Prison labour is not in itself illegal, but making prisoners work without pay, or under threat of menace or potential penalty – such as losing a reduction in sentence – is against international accords.

Lawyer Le Cong Dinh, another high-profile former inmate, was sentenced to 5 years for political subversion in 2009. In 2013, he was released after what he described as “pressure by the international community”.

“All prisoners,” he says, “including political ones, are forced to work hard and free of charge. Managers of prisons usually use prison labour forces to provide services or carry out manufacturing work which is paid for by companies.”

Minh Nguyen, based in Hanoi with the UN’s office on drugs and crime, says: “Generally speaking, one can see evidence of the government’s efforts to improve respect for human rights in Vietnamese prisons, although prisons are still facing numerous challenges.”

“Work is de facto an obligation as it is a mandatory requirement to then be considered for suspended sentence and other benefits,” he says. “Prisoners would work eight hours for five days per week. They might receive additional food or, if their productivity is higher than pre-set production targets, they may receive some payment for the extra work.”

In an ILO press release, the UN agency praised Vietnam for achieving this new “milestone” of convention 105, while reasserting that forced prison labour remains “the only condition on the basis of which all World Trade Organization member states are expressly authorised to ban the import of goods produced using it”.

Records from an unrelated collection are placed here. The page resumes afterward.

(* ===== verification/JqPromises.v ===== *)
(** * What promises deliver

    The functional behaviour of [jQuery.Deferred] and [jQuery.when], proved on the
    definitions of [JqDeferred] for functions of the page that do not use the
    promises themselves. *)

From stdpp Require Import base tactics list strings numbers sets gmap.
From Stdlib Require Import ZArith Permutation Lia.
From S2P Require Import Prelude.
From S2P Require Import JsString.
From S2P Require Import JqCallbacks.
From S2P Require Import JqDeferred.

Module Promises.
Import Deferred.

(** A function of the page that uses no promise and does not throw. *)
Definition inert (body : nat → jval → list jval → list event → prog) (u : nat) : Prop :=
  ∀ this args l, ∃ v, body u this args l = Ret v.
Definition calls (d : nat) (a : act) (us : list nat) (dt : data) : list event :=
  (λ u, (d, a, FUser u, dt)) <$> us.

Section focus.
Variable body : nat → jval → list jval → list event → prog.
Variable d : nat.
Variable ds : list deferred.
Variable ws : list when_call.
Hypothesis Hd : d < length ds.

(** The world whose deferred [d] is [df]. *)
Definition F (df : deferred) (lg : list event) : world := World (<[d := df]> ds) ws lg.
Lemma F_at df lg : defs (F df lg) !! d = Some df.
Proof. cbn. by apply list_lookup_insert_eq. Qed.
Lemma F_get a df lg : get_clist d a (F df lg) = tuple_list a df.
Proof. apply get_clist_at, F_at. Qed.
Lemma F_change g df lg : change d g (F df lg) = F (g df) lg.
Proof.
  unfold change, F, with_defs. cbn. f_equal. apply list_eq. intros i.
  destruct (decide (i = d)) as [->|Hne].
  - by rewrite list_lookup_alter_eq, !list_lookup_insert_eq.
  - by rewrite list_lookup_alter_ne, !list_lookup_insert_ne.
Qed.
Lemma F_upd a f df lg :
  upd (get_clist d a) (set_clist d a) f (F df lg) =
  (Ok tt, F (set_tuple_list a (f (tuple_list a df)) df) lg).
Proof. by rewrite upd_change, F_change. Qed.

Local Abbreviation app n := (apply body (S n)).
Local Abbreviation floop n a :=
  (fire_loop (get_clist d a) (set_clist d a) (tuple_options a) (call (app n) d a)).

Lemma call_inert n a u dt w :
  inert body u → ∃ b, call (app n) d a (FUser u) dt w = (Ok b, with_log (log w ++ [(d, a, FUser u, dt)]) w).
Proof.
  intros Hu. unfold call. rewrite (bind_ok _ _ w tt (with_log (log w ++ [(d, a, FUser u, dt)]) w)) by done.
  cbn [apply apply_step]. unfold mbind, M_bind, Prelude.get. cbn beta iota.
  destruct (Hu dt.1 dt.2 (log (with_log (log w ++ [(d, a, FUser u, dt)]) w))) as [v ->]. by eexists.
Qed.

(** The loop over callbacks of the page. *)
Lemma user_loop n a k dt us df lg l :
  list_ (tuple_list a df) = Some l → firingLength (tuple_list a df) = Z.of_nat (length l) →
  (0 ≤ firingIndex (tuple_list a df))%Z →
  drop (Z.to_nat (firingIndex (tuple_list a df))) l = FUser <$> us →
  Forall (inert body) us → length us < k →
  floop n a k dt (F df lg) =
    (Ok tt, F (set_tuple_list a (set_index (firingIndex (tuple_list a df) + Z.of_nat (length us))
                                  (tuple_list a df)) df) (lg ++ calls d a us dt)).
Proof.
  intros Hl Hn Hi Hus Hin Hk. revert us df lg Hl Hn Hi Hus Hin Hk.
  induction k as [|k IH]; intros us df lg Hl Hn Hi Hus Hin Hk; [lia|].
  rewrite floop_S. cbn zeta. rewrite F_get, Hl.
  destruct us as [|u us].
  - apply (f_equal length) in Hus. rewrite length_drop in Hus. cbn in Hus.
    rewrite (proj2 (Z.ltb_ge (firingIndex (tuple_list a df)) (firingLength (tuple_list a df)))) by lia.
    unfold calls. cbn. rewrite app_nil_r, Z.add_0_r.
    by destruct df as [st dl fl pl], a; cbn; destruct dl, fl, pl.
  - assert (Hlk : l !! Z.to_nat (firingIndex (tuple_list a df)) = Some (FUser u)).
    { rewrite <- (Nat.add_0_r (Z.to_nat _)), <- lookup_drop, Hus. done. }
    pose proof (lookup_lt_Some _ _ _ Hlk) as Hlt.
    rewrite (proj2 (Z.ltb_lt (firingIndex (tuple_list a df)) (firingLength (tuple_list a df)))) by lia.
    rewrite (proj2 (Z.ltb_ge _ 0)) by done. rewrite Hlk.
    apply Forall_cons in Hin as [Hu Hin]. destruct (call_inert n a u dt (F df lg) Hu) as [b Hc].
    rewrite (bind_ok _ _ _ _ _ Hc).
    change (with_log (log (F df lg) ++ [(d, a, FUser u, dt)]) (F df lg)) with
      (F df (lg ++ [(d, a, FUser u, dt)])).
    rewrite (bind_ok _ _ _ _ _ (F_upd _ _ _ _)).
    rewrite (drop_S _ _ _ Hlk) in Hus. rewrite fmap_cons in Hus. injection Hus as Hus.
    rewrite (IH us); try (rewrite tuple_list_set; cbn [set_index list_ firingLength firingIndex]);
      [|done|done|lia| |done|cbn in Hk; lia].
    2:{ replace (Z.to_nat (firingIndex (tuple_list a df) + 1)) with
          (S (Z.to_nat (firingIndex (tuple_list a df)))) by lia. done. }
    f_equal. unfold calls. cbn [fmap list_fmap]. rewrite <- (assoc_L (++)). cbn [app].
    replace (firingIndex (tuple_list a df) + 1 + Z.of_nat (length us))%Z with
      (firingIndex (tuple_list a df) + Z.of_nat (length (u :: us)))%Z by (cbn [length]; lia).
    by destruct df as [st dl fl pl], a.
Qed.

Phil Robertson, deputy director of Human Rights Watch Asia division, says: “Forced labour still happens in Vietnam’s prisons, hidden behind the entirely opaque and unaccountable operation of those facilities.

Forced labour also occurs in drug detention centres where those held are not taken to court but still face detention”, he says. “In the employment sector there is a lack of effective regulation of informal sector shops and small businesses, with child labour and forced labour still seen in those sectors.”